- **Brief**:
Go through the data line by line. Copy each one holding the string "averages".

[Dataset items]
========================================

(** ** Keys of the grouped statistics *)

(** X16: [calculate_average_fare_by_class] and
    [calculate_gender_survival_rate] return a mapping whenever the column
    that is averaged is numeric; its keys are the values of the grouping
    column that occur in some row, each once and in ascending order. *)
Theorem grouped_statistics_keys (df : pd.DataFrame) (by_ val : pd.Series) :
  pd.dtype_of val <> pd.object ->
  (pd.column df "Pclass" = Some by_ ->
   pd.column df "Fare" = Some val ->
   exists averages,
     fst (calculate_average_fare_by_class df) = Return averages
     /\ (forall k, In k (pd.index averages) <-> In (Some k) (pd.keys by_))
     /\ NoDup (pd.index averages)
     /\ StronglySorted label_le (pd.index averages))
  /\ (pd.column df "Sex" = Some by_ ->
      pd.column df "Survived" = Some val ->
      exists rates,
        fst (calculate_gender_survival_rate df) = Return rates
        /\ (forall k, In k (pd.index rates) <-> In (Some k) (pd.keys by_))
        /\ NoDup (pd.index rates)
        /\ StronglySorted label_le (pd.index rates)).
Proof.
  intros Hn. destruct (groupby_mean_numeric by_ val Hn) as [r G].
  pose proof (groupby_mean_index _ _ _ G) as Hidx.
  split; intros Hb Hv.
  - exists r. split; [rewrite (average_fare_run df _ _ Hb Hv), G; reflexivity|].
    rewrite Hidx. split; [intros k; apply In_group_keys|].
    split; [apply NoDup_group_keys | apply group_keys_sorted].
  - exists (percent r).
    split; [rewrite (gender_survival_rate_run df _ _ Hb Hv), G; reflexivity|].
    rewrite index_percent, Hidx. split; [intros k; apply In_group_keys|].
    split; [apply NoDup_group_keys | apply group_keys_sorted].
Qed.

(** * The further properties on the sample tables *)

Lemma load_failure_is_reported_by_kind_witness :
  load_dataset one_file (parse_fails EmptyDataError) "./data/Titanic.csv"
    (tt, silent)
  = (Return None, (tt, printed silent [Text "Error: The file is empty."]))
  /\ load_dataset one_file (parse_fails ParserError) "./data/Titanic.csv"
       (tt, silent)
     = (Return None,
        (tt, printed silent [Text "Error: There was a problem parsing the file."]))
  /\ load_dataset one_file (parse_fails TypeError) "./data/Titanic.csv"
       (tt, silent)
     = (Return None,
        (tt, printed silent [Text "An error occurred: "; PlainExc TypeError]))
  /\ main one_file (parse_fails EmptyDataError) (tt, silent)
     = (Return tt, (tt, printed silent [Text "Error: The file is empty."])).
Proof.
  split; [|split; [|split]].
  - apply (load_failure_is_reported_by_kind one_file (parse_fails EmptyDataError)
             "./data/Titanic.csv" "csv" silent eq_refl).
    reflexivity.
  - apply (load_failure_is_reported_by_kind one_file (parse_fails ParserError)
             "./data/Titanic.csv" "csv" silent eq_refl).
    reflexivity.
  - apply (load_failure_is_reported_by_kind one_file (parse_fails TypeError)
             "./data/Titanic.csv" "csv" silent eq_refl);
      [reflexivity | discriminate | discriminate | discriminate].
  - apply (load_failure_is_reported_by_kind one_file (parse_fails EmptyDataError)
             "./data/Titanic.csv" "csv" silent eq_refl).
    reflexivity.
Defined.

========================================

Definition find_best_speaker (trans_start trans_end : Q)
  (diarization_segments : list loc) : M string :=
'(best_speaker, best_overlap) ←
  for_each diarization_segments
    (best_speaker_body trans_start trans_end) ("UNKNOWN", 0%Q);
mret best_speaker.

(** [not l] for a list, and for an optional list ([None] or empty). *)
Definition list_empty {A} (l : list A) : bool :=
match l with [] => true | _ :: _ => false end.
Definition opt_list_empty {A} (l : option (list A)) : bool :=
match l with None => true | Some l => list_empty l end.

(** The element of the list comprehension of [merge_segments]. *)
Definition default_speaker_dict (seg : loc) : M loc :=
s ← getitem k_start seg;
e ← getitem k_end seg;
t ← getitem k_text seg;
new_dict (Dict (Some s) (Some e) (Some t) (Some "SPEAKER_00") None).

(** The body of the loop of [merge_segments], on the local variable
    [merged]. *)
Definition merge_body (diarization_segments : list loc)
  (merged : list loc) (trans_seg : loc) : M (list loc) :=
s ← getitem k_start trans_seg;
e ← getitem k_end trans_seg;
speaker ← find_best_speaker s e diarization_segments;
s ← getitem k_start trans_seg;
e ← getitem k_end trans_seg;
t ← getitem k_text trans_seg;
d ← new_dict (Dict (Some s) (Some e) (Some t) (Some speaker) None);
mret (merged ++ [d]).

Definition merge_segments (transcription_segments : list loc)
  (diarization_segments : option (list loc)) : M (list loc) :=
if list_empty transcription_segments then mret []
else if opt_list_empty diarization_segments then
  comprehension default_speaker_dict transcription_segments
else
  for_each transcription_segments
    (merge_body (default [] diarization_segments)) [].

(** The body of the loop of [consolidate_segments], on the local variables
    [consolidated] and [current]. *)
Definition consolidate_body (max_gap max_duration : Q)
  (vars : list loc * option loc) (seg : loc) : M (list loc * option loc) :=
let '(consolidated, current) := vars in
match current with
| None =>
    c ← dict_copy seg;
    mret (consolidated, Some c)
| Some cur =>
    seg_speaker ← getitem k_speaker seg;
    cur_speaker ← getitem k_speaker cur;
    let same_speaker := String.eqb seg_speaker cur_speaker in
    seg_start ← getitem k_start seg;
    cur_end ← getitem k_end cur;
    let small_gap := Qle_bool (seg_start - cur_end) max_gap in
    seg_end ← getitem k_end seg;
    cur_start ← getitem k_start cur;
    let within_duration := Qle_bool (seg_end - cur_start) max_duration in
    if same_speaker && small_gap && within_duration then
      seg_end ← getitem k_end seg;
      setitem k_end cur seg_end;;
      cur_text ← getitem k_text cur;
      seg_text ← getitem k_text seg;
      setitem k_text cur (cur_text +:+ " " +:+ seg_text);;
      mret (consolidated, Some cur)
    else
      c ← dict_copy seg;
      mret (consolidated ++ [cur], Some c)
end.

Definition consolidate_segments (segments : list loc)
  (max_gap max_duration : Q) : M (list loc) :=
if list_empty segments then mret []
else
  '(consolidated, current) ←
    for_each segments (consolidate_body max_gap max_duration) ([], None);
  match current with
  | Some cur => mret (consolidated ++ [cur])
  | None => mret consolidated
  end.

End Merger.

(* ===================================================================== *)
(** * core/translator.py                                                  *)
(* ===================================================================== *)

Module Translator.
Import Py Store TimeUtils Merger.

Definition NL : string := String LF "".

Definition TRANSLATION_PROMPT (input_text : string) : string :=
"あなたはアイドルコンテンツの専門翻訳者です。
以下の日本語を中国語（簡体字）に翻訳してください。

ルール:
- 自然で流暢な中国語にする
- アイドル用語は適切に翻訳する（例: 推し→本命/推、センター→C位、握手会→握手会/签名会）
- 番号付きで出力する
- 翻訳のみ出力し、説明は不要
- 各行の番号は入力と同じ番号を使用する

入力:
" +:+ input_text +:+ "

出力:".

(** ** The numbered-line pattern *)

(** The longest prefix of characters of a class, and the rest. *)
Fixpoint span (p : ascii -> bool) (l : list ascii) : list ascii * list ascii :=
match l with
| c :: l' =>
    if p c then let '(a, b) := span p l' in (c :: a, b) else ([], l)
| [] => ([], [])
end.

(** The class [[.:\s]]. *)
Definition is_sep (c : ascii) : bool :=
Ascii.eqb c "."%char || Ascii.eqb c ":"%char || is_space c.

========================================

- **Answer space**:
   exists averages,
     fst (calculate_average_fare_by_class df) = Return averages
     /\ (forall k, In k (pd.index averages) <-> In (Some k) (pd.keys by_))
     /\ NoDup (pd.index averages)
     /\ StronglySorted label_le (pd.index averages))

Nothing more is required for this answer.